▸ **TASK GOAL**
Could you set down exactly the lines in the records below between the line holding "cs)) as Heq." and the line holding "run_id : string;", inclusive?
-=-=-
(** ** Configured limits *)

(** Building the enforcers never fails: exactly the valid entries of the
    configured constraints are kept, in order, and every kept limit is a
    positive pod count. *)
Theorem create_enforcers_valid (cs : list (string * string)) :
  create_enforcers cs =
    Ok (omap (fun kv => match create_enforcer kv.1 kv.2 with Ok c => Some c | Err _ => None end) cs) /\
  (forall es, create_enforcers cs = Ok es -> Forall (fun c => (0 < max_pods c)%Z) es) /\
  (forall v n, create_enforcer "POD_COUNT" v = Ok {| max_pods := n |} <-> py_int v = Ok n /\ (0 < n)%Z).
Proof.
  assert (forall t v, (exists c, create_enforcer t v = Ok c /\ (0 < max_pods c)%Z) \/
                      (exists msg, create_enforcer t v = Err (ValueError msg))) as Hcase.
  { intros t v. unfold create_enforcer. case_decide; [|eauto].
    unfold py_int. set (o := match strip v with "" => _ | _ => _ end).
    destruct o as [n|]; cbn; [|eauto]. destruct (Z.leb_spec n 0); [eauto|left; eexists; split; [done|done]]. }
  assert (create_enforcers cs =
    Ok (omap (fun kv => match create_enforcer kv.1 kv.2 with Ok c => Some c | Err _ => None end) cs)) as Heq.
  { induction cs as [|[t v] cs IH]; [done|]. cbn.
    destruct (Hcase t v) as [(c & -> & _)|(msg & ->)]; by rewrite IH. }
  split; [exact Heq|]. split.
  - intros es. rewrite Heq. intros [= <-]. apply Forall_forall. intros c Hin. apply list_elem_of_omap in Hin as ([t v] & _ & Hkv). cbn in Hkv.
    destruct (Hcase t v) as [(c' & Hc & Hpos)|(msg & Hc)]; rewrite Hc in Hkv; [|done].
    by injection Hkv as <-.
  - intros v n. unfold create_enforcer. rewrite decide_True by done.
    destruct (py_int v) as [k|[]]; try (split; [done | naive_solver]).
    destruct (Z.leb_spec k 0); naive_solver lia.
Qed.
(* ===== verification/JobModels.v ===== *)
(** * Job record models

    [models/job_record_models.py]: the runs of a query, the summary that is
    accumulated over them and the [JobRecord] custom resource.  A pydantic
    constructor that can fail its validators is a function to [res]. *)

From S2P Require Import Prelude PyStr Json PyFloat SparkModels.
From Stdlib Require Import Lia.

Record JobRunError := { err_code : string; err_message : string }.

(** [JobRunError.from_state]: an absent or empty message is replaced. *)
Definition JobRunError_from_state (st : ApplicationStateEnum) (error_message : option string)
  : JobRunError :=
  {| err_code := error_code_value (SparkErrorCode_from_state st);
     err_message := match error_message with
                    | Some m => if str_truthy m then m
                                else "Spark job terminated with state: " +:+ state_value st
                    | None => "Spark job terminated with state: " +:+ state_value st
                    end |}.

Record JobRunStats := { rows_read : Z; rows_written : Z }.

Record JobRun := {
  run_id : string;
  start_time : option datetime;
  end_time : option datetime;
  is_successful : bool;
  run_error : option JobRunError;
  run_stats : option JobRunStats
}.

#[export] Instance JobRunError_eq_dec : EqDecision JobRunError.
Proof. solve_decision. Defined.
#[export] Instance JobRunStats_eq_dec : EqDecision JobRunStats.
Proof. solve_decision. Defined.
#[export] Instance JobRun_eq_dec : EqDecision JobRun.
Proof. solve_decision. Defined.

(** [JobRun.validate_times]: raises unless the run ends after it starts. *)
Definition times_valid (r : JobRun) : bool :=
  match start_time r, end_time r with
  | Some s, Some e => negb (e <? s)%Z
  | _, _ => true
  end.

Definition validate_times (r : JobRun) : res JobRun :=
  if times_valid r then Ok r else Err (ValidationError "end_time must be after start_time").

Definition duration_seconds (r : JobRun) : float :=
  match start_time r, end_time r with
  | Some s, Some e => total_seconds s e
  | _, _ => float_zero
  end.

Record JobRecordSummary := {
  total_runs : Z;
  successful_runs : Z;
  failed_runs : Z;
  total_runtime_seconds : float;
  avg_duration_seconds : float;
  total_rows_read : Z;
  total_rows_written : Z
}.

(** [JobRecordSummary()] *)
Definition empty_summary : JobRecordSummary :=
  {| total_runs := 0; successful_runs := 0; failed_runs := 0;
     total_runtime_seconds := float_zero; avg_duration_seconds := float_zero;
     total_rows_read := 0; total_rows_written := 0 |}.

Definition accumulate (s : JobRecordSummary) (run : JobRun) : JobRecordSummary :=
  let total := (total_runs s + 1)%Z in
  let total_runtime := fadd (total_runtime_seconds s) (duration_seconds run) in
  {| total_runs := total;
     successful_runs := (successful_runs s + Z.b2z (is_successful run))%Z;
     failed_runs := (failed_runs s + Z.b2z (negb (is_successful run)))%Z;
     total_runtime_seconds := round2 total_runtime;
     avg_duration_seconds := round2 (fdiv total_runtime (of_int total));
     total_rows_read := (total_rows_read s
        + match run_stats run with Some st => rows_read st | None => 0 end)%Z;
     total_rows_written := (total_rows_written s
        + match run_stats run with Some st => rows_written st | None => 0 end)%Z |}.

Record JobRecordStatus := {
  latest_run : option JobRun;
  runs : list JobRun;
  summary : option JobRecordSummary
}.

(** [metadata] is the raw dict of the API server; only its [resourceVersion]
    is read. *)
Record JobRecord := {
  api_version : string;
  kind : string;
  metadata : option (list (string * json));
  spec_query_id : string;
  status : option JobRecordStatus
}.

(** [JobRecord.model_validate]: every run inside the record is validated. *)
Definition status_runs (st : option JobRecordStatus) : list JobRun :=
  match st with
  | Some st => match latest_run st with Some r => r :: runs st | None => runs st end
  | None => []
  end.

Definition model_validate (d : JobRecord) : res JobRecord :=
  if forallb times_valid (status_runs (status d)) then Ok d
  else Err (ValidationError "end_time must be after start_time").

Record JobRecordResponse := {
  resp_query_id : string;
  resp_latest_run : option JobRun;
  resp_runs : list JobRun;
  resp_summary : option JobRecordSummary
}.

(** [JobRecordStatus()] *)
Definition empty_status : JobRecordStatus :=
  {| latest_run := None; runs := []; summary := None |}.

Definition from_job_record (r : JobRecord) : JobRecordResponse :=
  let st := default empty_status (status r) in
  {| resp_query_id := spec_query_id r;
     resp_latest_run := latest_run st;
     resp_runs := runs st;
     resp_summary := summary st |}.

(** ** What a summary means *)

Definition summary_of (rs : list JobRun) : JobRecordSummary := foldl accumulate empty_summary rs.

Definition sumZ (f : JobRun -> Z) (rs : list JobRun) : Z := foldr (fun r a => (f r + a)%Z) 0%Z rs.

Definition reads (r : JobRun) : Z := match run_stats r with Some s => rows_read s | None => 0%Z end.
Definition writes (r : JobRun) : Z := match run_stats r with Some s => rows_written s | None => 0%Z end.

Lemma sumZ_app f a b : sumZ f (a ++ b) = (sumZ f a + sumZ f b)%Z.
Proof. induction a as [|r a IH]; cbn; [done|]. unfold sumZ in *. lia. Qed.

Lemma summary_snoc rs r : summary_of (rs ++ [r]) = accumulate (summary_of rs) r.
Proof. unfold summary_of. by rewrite foldl_snoc || by rewrite foldl_app. Qed.

(** The integer counters of an accumulated summary are the counts and sums
    over the runs it accumulated. *)
Lemma summary_counts rs :
  total_runs (summary_of rs) = Z.of_nat (length rs) /\
  successful_runs (summary_of rs) = Z.of_nat (length (filter is_successful rs)) /\
  failed_runs (summary_of rs) = Z.of_nat (length (filter (fun r => negb (is_successful r)) rs)) /\
  total_rows_read (summary_of rs) = sumZ reads rs /\
  total_rows_written (summary_of rs) = sumZ writes rs.
Proof.
  induction rs as [|r rs (H1 & H2 & H3 & H4 & H5)] using rev_ind; [done|].
  rewrite summary_snoc, !sumZ_app, !filter_app, !length_app, !filter_cons, !filter_nil.
  cbn [total_runs successful_runs failed_runs total_rows_read total_rows_written accumulate].
  rewrite H1, H2, H3, H4, H5. unfold sumZ, reads, writes. cbn [foldr length].
  destruct (is_successful r); cbn; repeat case_decide; cbn; split_and!; naive_solver lia.
Qed.

(** Every completed run is counted once as a success or a failure. *)
Definition summary_ok (s : JobRecordSummary) : Prop :=
  (0 <= successful_runs s /\ 0 <= failed_runs s /\
   total_runs s = successful_runs s + failed_runs s)%Z.

Lemma summary_ok_empty : summary_ok empty_summary.
Proof. unfold summary_ok; cbn; lia. Qed.

Lemma summary_ok_accumulate s r : summary_ok s -> summary_ok (accumulate s r).
Proof. unfold summary_ok; cbn. destruct (is_successful r); cbn; lia. Qed.

Create HintDb jobs discriminated.
#[export] Hint Resolve summary_ok_empty summary_ok_accumulate : jobs.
-=-=-
▸ **WRITTEN RESPONSE**
    Ok (omap (fun kv => match create_enforcer kv.1 kv.2 with Ok c => Some c | Err _ => None end) cs)) as Heq.
  { induction cs as [|[t v] cs IH]; [done|]. cbn.
    destruct (Hcase t v) as [(c & -> & _)|(msg & ->)]; by rewrite IH. }
  split; [exact Heq|]. split.
  - intros es. rewrite Heq. intros [= <-]. apply Forall_forall. intros c Hin. apply list_elem_of_omap in Hin as ([t v] & _ & Hkv). cbn in Hkv.
    destruct (Hcase t v) as [(c' & Hc & Hpos)|(msg & Hc)]; rewrite Hc in Hkv; [|done].
    by injection Hkv as <-.
  - intros v n. unfold create_enforcer. rewrite decide_True by done.
    destruct (py_int v) as [k|[]]; try (split; [done | naive_solver]).
    destruct (Z.leb_spec k 0); naive_solver lia.
Qed.
(* ===== verification/JobModels.v ===== *)
(** * Job record models

    [models/job_record_models.py]: the runs of a query, the summary that is
    accumulated over them and the [JobRecord] custom resource.  A pydantic
    constructor that can fail its validators is a function to [res]. *)

From S2P Require Import Prelude PyStr Json PyFloat SparkModels.
From Stdlib Require Import Lia.

Record JobRunError := { err_code : string; err_message : string }.

(** [JobRunError.from_state]: an absent or empty message is replaced. *)
Definition JobRunError_from_state (st : ApplicationStateEnum) (error_message : option string)
  : JobRunError :=
  {| err_code := error_code_value (SparkErrorCode_from_state st);
     err_message := match error_message with
                    | Some m => if str_truthy m then m
                                else "Spark job terminated with state: " +:+ state_value st
                    | None => "Spark job terminated with state: " +:+ state_value st
                    end |}.

Record JobRunStats := { rows_read : Z; rows_written : Z }.

Record JobRun := {
  run_id : string;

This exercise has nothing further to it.